La banque chinoise publique CCB se dit disposée à débourser 12 milliards d’euros pour l'acquisition totale ou partielle d'un grand établissement européen. Des emplettes qu'elle pourrait effectuer au Royaume-Uni, en Allemagne ou en France.
La deuxième plus grande banque chinoise par actifs est officiellement sur les rangs pour l’achat d’une grande banque européenne. Pour y parvenir, la China Construction Bank (CCB) est prête à mettre 15 milliards de dollars (12 milliards d’euros) sur la table, a annoncé, dimanche 16 septembre, le patron de l’établissement public, Wang Hongzhang, à l’influent quotidien britannique "Financial Times".
“Nous sommes en train de chercher la bonne cible”, a-t-il indiqué en précisant que la CCB ne visait pas forcément une acquisition pure et simple mais pouvait se satisfaire de 30 % à 50 % du capital d’une banque. Autant dire que la China Construction Bank peut faire ses emplettes parmi la quasi-totalité des grandes institutions financières européennes.
Sans citer de noms, Wang Hongzhang a néanmoins dressé le profil type de sa potentielle prise. Pour cet ancien haut responsable de la Banque centrale chinoise, la priorité sera ainsi donnée à une banque “ayant une forte dimension internationale” afin que le choc des cultures ne soit pas trop violent. Parmi les pays visés : le Royaume-Uni, l’Allemagne ou la France.
Les françaises à l’abri ?
Les banques qui auraient été partiellement nationalisées, telles la Royal Bank of Scotland (RBS) ou la Commerzbank allemande, pourraient être des proies faciles, juge le "Financial Times". La vente de ces institutions constituerait une bonne affaire pour des États à la recherche d’argent frais pour réduire leur déficit.

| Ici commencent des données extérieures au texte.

(* ===== verification/TransportServiceFacts.v ===== *)
(** * The transport service keeps its contract

    Connections report to the service what happens to them ([feeds]). Whatever they report, the
    events the service hands to its protocol and its answers to [open_substream] follow the
    contract of [ProtocolTypes] that the protocols are proved against. *)

From stdpp Require Import base tactics option list gmap strings relations.
From Stdlib Require Import NArith Lia Init.Byte.
From S2P Require Import Prelude Multiaddr AddressStore PeerState ConnectionLimits TransportManager.
From S2P Require Import TransportManagerHandle ProtocolTypes ProtocolSet TransportService.

Local Open Scope litep2p_scope.

(** ** What connections report

    [up] are the connections that were reported established and not closed, [requested] the
    substreams that a connection was asked to open and has not reported on. *)
Record Links := mkLinks {
  up : gmap ConnectionId PeerId;
  requested : gmap SubstreamId ConnectionId;
}.

Definition Links_init : Links := mkLinks ∅ ∅.

(** A peer has at most two connections, and a connection reports only while it is up, on
    the substreams it was asked for. *)
Inductive feeds : Links → InnerTransportEvent → Links → Prop :=
| F_established l p cid ep :
    up l !! cid = None → (∀ c1 c2, up l !! c1 = Some p → up l !! c2 = Some p → c1 = c2) →
    feeds l (ItConnectionEstablished p cid ep (ConnectionHandle_new cid))
      (mkLinks (<[cid := p]> (up l)) (requested l))
| F_closed l p cid :
    up l !! cid = Some p →
    feeds l (ItConnectionClosed p cid)
      (mkLinks (delete cid (up l)) (filter (λ kv, kv.2 ≠ cid) (requested l)))
| F_dial_failure l p a : feeds l (ItDialFailure p a) l
| F_inbound l p proto fb cid s permit :
    up l !! cid = Some p → feeds l (ItSubstreamOpened p proto fb Inbound cid s permit) l
| F_outbound l p proto fb id cid s permit :
    up l !! cid = Some p → requested l !! id = Some cid →
    feeds l (ItSubstreamOpened p proto fb (Outbound id) cid s permit)
      (mkLinks (up l) (delete id (requested l)))
| F_open_failure l id cid e :
    requested l !! id = Some cid →
    feeds l (ItSubstreamOpenFailure id e) (mkLinks (up l) (delete id (requested l))).

Inductive fed : Links → list InnerTransportEvent → Links → Prop :=
| Fed_nil l : fed l [] l
| Fed_cons l e l1 rx l2 : feeds l e l1 → fed l1 rx l2 → fed l (e :: rx) l2.

(** A command that was sent to a connection. *)
Definition ask (l : Links) (command : option ProtocolCommand) : Links :=
  match command with
  | Some (PcOpenSubstream _ _ id cid _ _) => mkLinks (up l) (<[id := cid]> (requested l))
  | _ => l
  end.

(** ** The simulation relation

    The connections of a service, without whether their handles are active. *)
Definition shape (ts : TransportService) : gmap PeerId (ConnectionId * option ConnectionId) :=
  (λ ctx, (h_connection_id (primary ctx), h_connection_id <$> secondary ctx)) <$> ts_connections ts.

Definition uses (x : ConnectionId * option ConnectionId) (cid : ConnectionId) : Prop :=
  cid = x.1 ∨ x.2 = Some cid.

(** The shape agrees with the connections that are up. *)
Record linked (sh : gmap PeerId (ConnectionId * option ConnectionId))
    (pending : gmap SubstreamId ConnectionId) (l : Links) : Prop := {
  linked_up : ∀ cid p, up l !! cid = Some p ↔ ∃ x, sh !! p = Some x ∧ uses x cid;
  linked_two : ∀ p x, sh !! p = Some x → x.2 ≠ Some x.1;
  linked_requested : requested l = pending;
  linked_primary : ∀ id cid, pending !! id = Some cid → ∃ p x, sh !! p = Some x ∧ x.1 = cid;
}.

(** The events of a connection that was closed: the substreams that fail, and the end of the
    last connection. *)
Definition closing_events (q : PeerId) (ids : list SubstreamId) (last : bool) : list ServiceEvent :=
  ((λ id, SvSubstreamOpenFailure id SeConnectionClosed) <$> ids) ++
  (if last then [SvConnectionClosed q] else []).

(** The contract's state [c], when the events of [closing_events q ids last] are still queued. *)
Record agrees (sh : gmap PeerId (ConnectionId * option ConnectionId))
    (pending : gmap SubstreamId ConnectionId) (next : N) (q : PeerId) (ids : list SubstreamId)
    (last : bool) (c : Contract) : Prop := {
  agrees_nodup : NoDup ids;
  agrees_fresh : ∀ id, id ∈ ids → pending !! id = None;
  agrees_last : last = true → sh !! q = None;
  agrees_opening : ∀ id p, opening c !! id = Some p ↔
    (∃ x, sh !! p = Some x ∧ pending !! id = Some x.1) ∨ (id ∈ ids ∧ p = q);
  agrees_connected : ∀ p, p ∈ connected c ↔ is_Some (sh !! p) ∨ (last = true ∧ p = q);
  agrees_used : ∀ id, id ∈ used c → (id < next)%N;
}.

Definition refines (l : Links) (ts : TransportService) (c : Contract) : Prop :=
  contract_wf c ∧ linked (shape ts) (ts_pending_outbound ts) l ∧
  ∃ q ids last, ts_pending_events ts = closing_events q ids last ∧
    agrees (shape ts) (ts_pending_outbound ts) (ts_next_substream_id ts) q ids last c.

“Le Royaume-Uni me semble être la destination idéale pour les appétits de la CCB”, affirme à FRANCE 24 Pascal de Lima, spécialiste des banques et enseignant à Sciences-Po Paris. Les profits du secteur bancaire britannique (11 milliards d’euros en 2011) sont, en effet, bien plus élevés qu’en Allemagne, où ils ont péniblement dépassé le 1 milliard d’euros l’année dernière.
Les banques françaises, d’après l’économiste, sembleraient relativement à l’abri d’une acquisition totale par les Chinois. D’une part, parce qu’aucune banque n’a été nationalisée et, d’autre part, parce que leur capitalisation boursière dépasse ce que peut payer la CCB : la BNP vaut plus de 50 milliards d’euros, la Société générale 19 milliards d’euros et le Crédit agricole 14 milliards d’euros.
“Si le choix de la CCB se porte effectivement sur une banque britannique, le Royaume-Uni pourrait ironiquement se retrouver dans la position de sauveteur de la zone euro alors qu'il n'en fait même pas partie”, s’amuse Pascal de Lima. Pour lui, en effet, la motivation chinoise derrière cette opération est claire : investir sur le marché monétaire et acheter des obligations de pays économiquement fragilisés comme l’Espagne ou l’Italie.
Pékin n’aurait aucun intérêt à ce que la zone euro, sa principale partenaire commerciale, se désagrège et pourrait ainsi soutenir la monnaie unique à travers son acquisition européenne. En outre, “acheter et spéculer sur les dettes des pays fragiles peut actuellement rapporter très gros”, assure Pascal de Lima.
Obstacle politique
Ce sont ces profits potentiels qui expliquent, d’après lui, ce retour en grâce des banques européennes aux yeux de Pékin. Jusqu’à récemment, le secteur financier européen était considéré comme un terrain trop miné par les investisseurs chinois.
Bank of China avait, en septembre 2011, décidé de mettre le holà à une partie de ses transactions financières avec les banques européennes. En 2008, la China Development Bank et l’assureur Ping An ont tous les deux perdu de l’argent lors d’investissements engagés dans la britannique Barclays et la franco-belge Fortis, rappelle le "Financial Times".
Mais le grand déballage de dollars risque de ne pas suffire. La CCB devrait voir se dresser plusieurs obstacles devant elle. En interne déjà, les actionnaires des banques visées risquent de voir une telle opération d’un mauvais œil. “Lorsque ICBC [Industrial and Commercial Bank of China] avait investi dans la principale banque sud-africaine en octobre 2007, elle en avait réorienté la stratégie vers l’achat de matières premières dont la Chine a besoin. Et cela sans égards pour les intérêts des autres actionnaires”, rappelle Pascal de Lima.
En cas de prise de contrôle d’une grande banque par une institution financière totalement soumise aux desideratas du gouvernement chinois, il y a fort à parier que les pouvoirs publics grincent eux aussi des dents et le fassent savoir diplomatiquement à Pékin.